───── Records for the task

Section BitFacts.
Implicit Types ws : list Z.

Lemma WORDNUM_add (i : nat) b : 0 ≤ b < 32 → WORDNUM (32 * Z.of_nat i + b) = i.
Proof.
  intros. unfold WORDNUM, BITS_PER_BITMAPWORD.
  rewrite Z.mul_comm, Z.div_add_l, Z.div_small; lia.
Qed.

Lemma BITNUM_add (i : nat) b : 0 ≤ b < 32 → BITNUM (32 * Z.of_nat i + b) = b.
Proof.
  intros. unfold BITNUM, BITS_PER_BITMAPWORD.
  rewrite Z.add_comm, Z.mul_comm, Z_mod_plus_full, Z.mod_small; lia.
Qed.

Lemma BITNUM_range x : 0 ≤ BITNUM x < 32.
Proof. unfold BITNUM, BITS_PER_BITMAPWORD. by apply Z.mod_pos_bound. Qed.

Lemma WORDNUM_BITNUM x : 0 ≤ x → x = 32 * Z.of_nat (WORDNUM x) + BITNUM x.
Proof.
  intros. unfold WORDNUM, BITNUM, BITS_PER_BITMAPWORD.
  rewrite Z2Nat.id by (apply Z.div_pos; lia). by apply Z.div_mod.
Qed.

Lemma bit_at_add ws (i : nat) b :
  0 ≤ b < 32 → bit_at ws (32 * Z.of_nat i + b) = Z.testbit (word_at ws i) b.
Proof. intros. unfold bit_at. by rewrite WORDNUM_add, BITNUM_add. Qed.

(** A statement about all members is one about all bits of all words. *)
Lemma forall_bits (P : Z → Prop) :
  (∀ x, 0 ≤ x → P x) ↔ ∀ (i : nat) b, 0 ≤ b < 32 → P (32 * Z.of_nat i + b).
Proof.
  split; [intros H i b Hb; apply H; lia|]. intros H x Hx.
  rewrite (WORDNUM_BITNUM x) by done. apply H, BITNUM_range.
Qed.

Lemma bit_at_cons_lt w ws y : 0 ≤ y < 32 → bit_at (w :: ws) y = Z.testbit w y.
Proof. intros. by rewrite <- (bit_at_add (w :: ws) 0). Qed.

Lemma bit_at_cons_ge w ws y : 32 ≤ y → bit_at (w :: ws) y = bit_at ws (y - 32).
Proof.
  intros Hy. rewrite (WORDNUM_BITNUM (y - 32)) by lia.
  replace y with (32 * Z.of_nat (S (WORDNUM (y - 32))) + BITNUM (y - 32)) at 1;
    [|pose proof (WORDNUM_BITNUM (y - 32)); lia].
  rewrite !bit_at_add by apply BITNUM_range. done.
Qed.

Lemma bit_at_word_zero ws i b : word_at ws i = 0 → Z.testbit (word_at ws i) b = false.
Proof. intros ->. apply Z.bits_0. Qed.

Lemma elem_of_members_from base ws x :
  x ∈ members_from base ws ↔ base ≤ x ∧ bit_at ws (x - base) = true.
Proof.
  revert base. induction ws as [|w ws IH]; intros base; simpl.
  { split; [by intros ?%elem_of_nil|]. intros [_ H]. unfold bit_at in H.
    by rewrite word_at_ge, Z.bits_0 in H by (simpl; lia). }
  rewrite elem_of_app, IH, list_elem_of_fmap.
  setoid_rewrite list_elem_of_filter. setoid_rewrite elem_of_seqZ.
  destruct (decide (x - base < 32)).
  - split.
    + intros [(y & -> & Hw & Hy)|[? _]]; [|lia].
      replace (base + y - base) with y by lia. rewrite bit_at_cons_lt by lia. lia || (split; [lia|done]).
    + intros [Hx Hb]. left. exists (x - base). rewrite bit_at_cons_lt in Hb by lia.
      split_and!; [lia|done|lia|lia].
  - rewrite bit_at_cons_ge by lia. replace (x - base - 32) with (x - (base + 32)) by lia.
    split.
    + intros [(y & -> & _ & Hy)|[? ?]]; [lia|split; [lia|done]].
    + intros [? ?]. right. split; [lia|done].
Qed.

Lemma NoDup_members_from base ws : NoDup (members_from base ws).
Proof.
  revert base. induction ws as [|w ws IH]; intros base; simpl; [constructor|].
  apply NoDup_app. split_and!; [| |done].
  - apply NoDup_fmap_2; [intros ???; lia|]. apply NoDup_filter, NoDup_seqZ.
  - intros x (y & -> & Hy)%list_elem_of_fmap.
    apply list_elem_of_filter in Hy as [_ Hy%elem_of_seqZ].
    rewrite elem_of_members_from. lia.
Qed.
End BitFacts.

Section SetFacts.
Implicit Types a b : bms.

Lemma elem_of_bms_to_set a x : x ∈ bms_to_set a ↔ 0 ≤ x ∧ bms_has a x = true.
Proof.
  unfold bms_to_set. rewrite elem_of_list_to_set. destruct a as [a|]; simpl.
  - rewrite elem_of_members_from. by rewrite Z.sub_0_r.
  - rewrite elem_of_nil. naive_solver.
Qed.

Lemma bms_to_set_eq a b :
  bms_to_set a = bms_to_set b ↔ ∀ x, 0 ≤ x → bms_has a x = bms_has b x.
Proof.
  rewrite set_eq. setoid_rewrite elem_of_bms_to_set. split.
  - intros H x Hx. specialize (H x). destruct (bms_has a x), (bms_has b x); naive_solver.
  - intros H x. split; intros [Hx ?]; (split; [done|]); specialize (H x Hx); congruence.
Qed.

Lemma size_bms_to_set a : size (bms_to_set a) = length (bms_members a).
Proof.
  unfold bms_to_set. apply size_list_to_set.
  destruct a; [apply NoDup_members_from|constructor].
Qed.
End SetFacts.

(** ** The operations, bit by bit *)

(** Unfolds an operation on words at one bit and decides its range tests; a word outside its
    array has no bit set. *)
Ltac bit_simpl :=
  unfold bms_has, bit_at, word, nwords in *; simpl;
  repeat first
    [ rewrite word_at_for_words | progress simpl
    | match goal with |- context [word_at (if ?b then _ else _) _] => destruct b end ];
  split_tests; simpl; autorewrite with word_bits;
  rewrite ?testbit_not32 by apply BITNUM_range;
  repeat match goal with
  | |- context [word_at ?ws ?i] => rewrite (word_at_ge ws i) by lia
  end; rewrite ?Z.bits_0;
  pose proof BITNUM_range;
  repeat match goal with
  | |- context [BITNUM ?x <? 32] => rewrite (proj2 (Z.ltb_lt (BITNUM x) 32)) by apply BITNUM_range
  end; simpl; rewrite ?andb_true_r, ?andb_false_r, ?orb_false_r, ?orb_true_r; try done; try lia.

──────────

### What the exercise asks
Give back precisely the lines above that start at the line containing "replace (base +" and end at the line containing "End SetFacts.", inclusive. No other lines belong in the output.

### Solution for this exercise
      replace (base + y - base) with y by lia. rewrite bit_at_cons_lt by lia. lia || (split; [lia|done]).
    + intros [Hx Hb]. left. exists (x - base). rewrite bit_at_cons_lt in Hb by lia.
      split_and!; [lia|done|lia|lia].
  - rewrite bit_at_cons_ge by lia. replace (x - base - 32) with (x - (base + 32)) by lia.
    split.
    + intros [(y & -> & _ & Hy)|[? ?]]; [lia|split; [lia|done]].
    + intros [? ?]. right. split; [lia|done].
Qed.

Lemma NoDup_members_from base ws : NoDup (members_from base ws).
Proof.
  revert base. induction ws as [|w ws IH]; intros base; simpl; [constructor|].
  apply NoDup_app. split_and!; [| |done].
  - apply NoDup_fmap_2; [intros ???; lia|]. apply NoDup_filter, NoDup_seqZ.
  - intros x (y & -> & Hy)%list_elem_of_fmap.
    apply list_elem_of_filter in Hy as [_ Hy%elem_of_seqZ].
    rewrite elem_of_members_from. lia.
Qed.
End BitFacts.

Section SetFacts.
Implicit Types a b : bms.

Lemma elem_of_bms_to_set a x : x ∈ bms_to_set a ↔ 0 ≤ x ∧ bms_has a x = true.
Proof.
  unfold bms_to_set. rewrite elem_of_list_to_set. destruct a as [a|]; simpl.
  - rewrite elem_of_members_from. by rewrite Z.sub_0_r.
  - rewrite elem_of_nil. naive_solver.
Qed.

Lemma bms_to_set_eq a b :
  bms_to_set a = bms_to_set b ↔ ∀ x, 0 ≤ x → bms_has a x = bms_has b x.
Proof.
  rewrite set_eq. setoid_rewrite elem_of_bms_to_set. split.
  - intros H x Hx. specialize (H x). destruct (bms_has a x), (bms_has b x); naive_solver.
  - intros H x. split; intros [Hx ?]; (split; [done|]); specialize (H x Hx); congruence.
Qed.

Lemma size_bms_to_set a : size (bms_to_set a) = length (bms_members a).
Proof.
  unfold bms_to_set. apply size_list_to_set.
  destruct a; [apply NoDup_members_from|constructor].
Qed.
End SetFacts.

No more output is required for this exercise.